Purpose of the study

To determine the prevalence of CRF and MS in an HIV-infected population, to analyse the risk factors for the development of MS, and to estimate the cardiovascular risk (CVR) at 10 years.

Methods

Multicenter, cross-sectional study of all outpatients attended in five hospitals in southern Spain from March 2007 – August 2007. Demographic features, blood pressure, tobacco use, lipid profile, diabetes mellitus (DM), personal and family history of coronary heart disease (CHD) were collected. MS was diagnosed according to NCEP. CVR: Framingham score. High CVR: >10% at 10 years. Statistics program: SPSS.

Summary of results

1,155 patients were included; mean age 44 (39–49) years, CD4 count 544 (336–711) cells/μl, and 86% on ART (85.5% with VL<50 cop/mL).
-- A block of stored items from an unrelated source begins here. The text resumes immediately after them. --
(** The loop that clears the entries of a range, over the table it changes. *)
Lemma clear_loop (f e : Z) (body : TValue -> TValue -> LuaTable -> outcome LuaTable) fuel d m p :
  in_s 32 f -> in_s 32 e ->
  (forall k v d, body k v d = match tovalidintkey k f e with
                              | Some j => rawseti d j LNil | None => Ret d end) ->
  implements d m -> readonly d = false -> (length (entries_from d p) < fuel)%nat ->
  full_or (fun d' => implements d' (updates (fun k => tovalidintkey k f e) (fun _ => LNil) (entries_from d p) m)
                     /\ readonly d' = false)
    (rawiter_loop fuel Ret body (Z.of_nat p) d).
Proof.
  intros Hf He Hb. revert d m p. induction fuel as [|n IH]; intros d m p Hi Hr Hl; [lia|].
  pose proof Hi as [Hwf Hm]. cbn [rawiter_loop outcome_bind]. rewrite (rawiter_scan d p Hwf).
  cbn [outcome_bind]. pose proof (scan_spec d p Hwf) as Hs. destruct (scan d p) as [[[s k] v]|].
  2:{ cbn in Hs. rewrite Hs. by split. }
  destruct Hs as (Hs & _ & Hent). rewrite Hent in *. cbn [length] in Hl. rewrite Hb.
  unfold updates. cbn [fold_left]. unfold update at 2. cbn [fst snd].
  destruct (tovalidintkey k f e) as [j|] eqn:Ek.
  - apply tovalidintkey_spec in Ek as [Ek _]; [|done|done]. pose proof (index_of_range _ _ Ek) as Hj.
    pose proof (rawseti_spec d m j LNil Hi Hj Hr) as Hset.
    apply index_of_norm in Ek; [|done].
    destruct (rawseti_clear d s k j Hwf Hr Hs Ek Hj) as (d0 & E & Ea & En). rewrite E in *.
    cbn [outcome_bind full_or] in *. destruct Hset as [Hi1 Hr1].
    pose proof (entries_from_setslot d0 d s LNil Ea En ltac:(eauto)) as Hrest.
    rewrite <- Hrest. apply (IH _ _ (S (pos d s))); [done|done|]. rewrite Hrest. lia.
  - cbn [outcome_bind]. apply (IH _ _ (S (pos d s))); [done|done|lia].
Qed.
End Sparse.

Section SparseMove.
Context `{VecSize, Target}.
Context (f e t n : Z) (n_is : n = e - f + 1) (some : 1 <= n).
Context (f_int : in_s 32 f) (e_int : in_s 32 e) (t_int : in_s 32 t) (te_int : in_s 32 (t + (n - 1))).
Context (s : LuaTable) (ms : fmap_t) (s_implements : implements s ms).

(** What the temporary table implements. *)
Definition collected (temp : LuaTable) : Prop :=
  wf_table temp /\ forall k, valid_key k = true -> get temp k =
    match index_of k with
    | Some j => if (f <=? j) && (j <=? e) then ms (akey j) else LNil
    | None => LNil
    end.

Lemma entry_index t0 m k v k' i :
  implements t0 m -> in_s 32 i -> (k, v) ∈ entries t0 -> index_of k = Some i ->
  valid_key k' = true -> index_of k' = Some i -> m k' = v.
Proof.
  intros [Hwf Hm] Hi (Hv & _ & <-)%entry_get Hk Hv' Hk'; [|done]. rewrite <- Hm by done.
  apply get_norm; try done. apply index_of_norm in Hk, Hk'; try done. congruence.
Qed.

Lemma index_entry t0 m k i :
  implements t0 m -> in_s 32 i -> valid_key k = true -> index_of k = Some i -> m k <> LNil ->
  exists k', (k', m k) ∈ entries t0 /\ index_of k' = Some i.
Proof.
  intros [Hwf Hm] Hi Hv Hk Hne. rewrite <- Hm in * by done.
  destruct (get_entry t0 k Hwf Hv Hne) as (k' & E & Hin). exists k'. split; [done|].
  apply index_of_norm; [done|]. apply index_of_norm in Hk; [|done]. congruence.
Qed.

(** The first loop of the sparse move. *)
Lemma collect_spec temp0 :
  wf_table temp0 -> entries temp0 = [] -> readonly temp0 = false ->
  full_or collected
    (rawiter_loop (iter_fuel s) (fun _ => Ret s)
       (fun k v temp => match tovalidintkey k f e with
                        | Some ikey => rawseti temp ikey v
                        | None => Ret temp
                        end) 0 temp0).
Proof.
  intros Hwf0 He0 Hr0. pose proof s_implements as [Hwf Hm]. change 0 with (Z.of_nat 0).
  rewrite rawiter_const by (try done; apply length_entries). rewrite entries_from_0.
  assert (Hg : forall k i, tovalidintkey k f e = Some i -> in_s 32 i).
  { intros k i Hk%tovalidintkey_spec; [|done|done]. by eapply index_of_range, Hk. }
  eapply full_or_mono; [apply (kv_each_updates (fun k => tovalidintkey k f e) id _ _ _ (fun _ => LNil)); try done|].
  { split; [done|]. intros k Hv. by apply get_empty. }
  cbv beta. intros temp [[Hwf' Hm'] _]. split; [done|]. intros k Hv. rewrite Hm' by done.
  destruct (index_of k) as [j|] eqn:Ek; [|by apply updates_other].
  pose proof (index_of_range _ _ Ek) as Hj.
  destruct (updates_spec (fun k => tovalidintkey k f e) id Hg (entries s) (fun _ => LNil) k j Ek)
    as [(k' & v & Hin & Hk' & ->)|[Hno ->]].
  - apply tovalidintkey_spec in Hk' as [Hk' Hr]; [|done|done].
    destruct (Z.leb_spec f j), (Z.leb_spec j e); try lia. symmetry.
    apply (entry_index s ms k' v (akey j) j); try done; [by apply akey_int|by apply index_of_akey].
  - destruct (Z.leb_spec f j), (Z.leb_spec j e); cbn [andb]; try done.
    destruct (decide (ms (akey j) = LNil)) as [|Hne]; [done|]. exfalso.
    destruct (index_entry s ms (akey j) j) as (k' & Hin & Hk'); try done;
      [by apply akey_int|by apply index_of_akey|].
    apply (Hno _ _ Hin). by apply tovalidintkey_spec.
Qed.

Context (d : LuaTable) (md : fmap_t) (d_implements : implements d md) (d_writable : readonly d = false).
CRF (%): male 76, smokers 59, family history of CHD 10.6, hypertension (HT) 10.6, DM 9.4, prior CHD 3.5. A total of 155 (14.3%) patients fit the criteria of MS: hypertriglyceridemia (HTG) 88.3, low HDL-C levels 78.7, HT 61.9, hyperglycaemia 60.6, and abdominal obesity 41.2%. Use of lipid-lowering drugs (24.5 vs. 11.3%, p < 0.0001), antidiabetics (18.0 vs. 1.7%, p < 0.0001), antihypertensives (21.2 vs. 5.8%, p < 0.0001), and anti-aggregants (7.7 vs. 3.6, p < 0.02) were more common in cases with MS. MS was present in 15.5% of patients on PI and 13.7% on ITINAN (ns); HTG and low HDL-C were more frequent in subjects on PI (50.4 vs. 34.9% and 52.1 vs. 31.6%; p < 0.0001, respectively), and HT and hyperglycaemia in those on NNRTI (26.8 vs. 17.5%, and 20.1 vs. 14.0%; p = 0.001, respectively). Age was the only factor associated with MS in multivariate analysis (OR 4.7; CI 95% 4.6–4.8, for each 5 years more). The mean global CVR at 10 years was 6.4% (IQR: 1–9), higher in cases with MS (10.9 vs. 5.6%, p < 0.0001), and similar in PI and NNRTI groups (6.7 vs 6.6%; ns).

Conclusion

Tobacco use was the most frequent CRF. In this cohort, the prevalence of MS was lower than in others, and similar to that in general Spanish population, but with a different distribution of its components, predominating HTG and low HDL-C levels. Although the prevalence of MS and mean CVR were similar among patients on PI and those on NNRTI, lipid abnormalities were more frequent with PI, and HT and hyperglycaemia with NNRTI. MS was not associated with any HIV-specific factors, but only with age.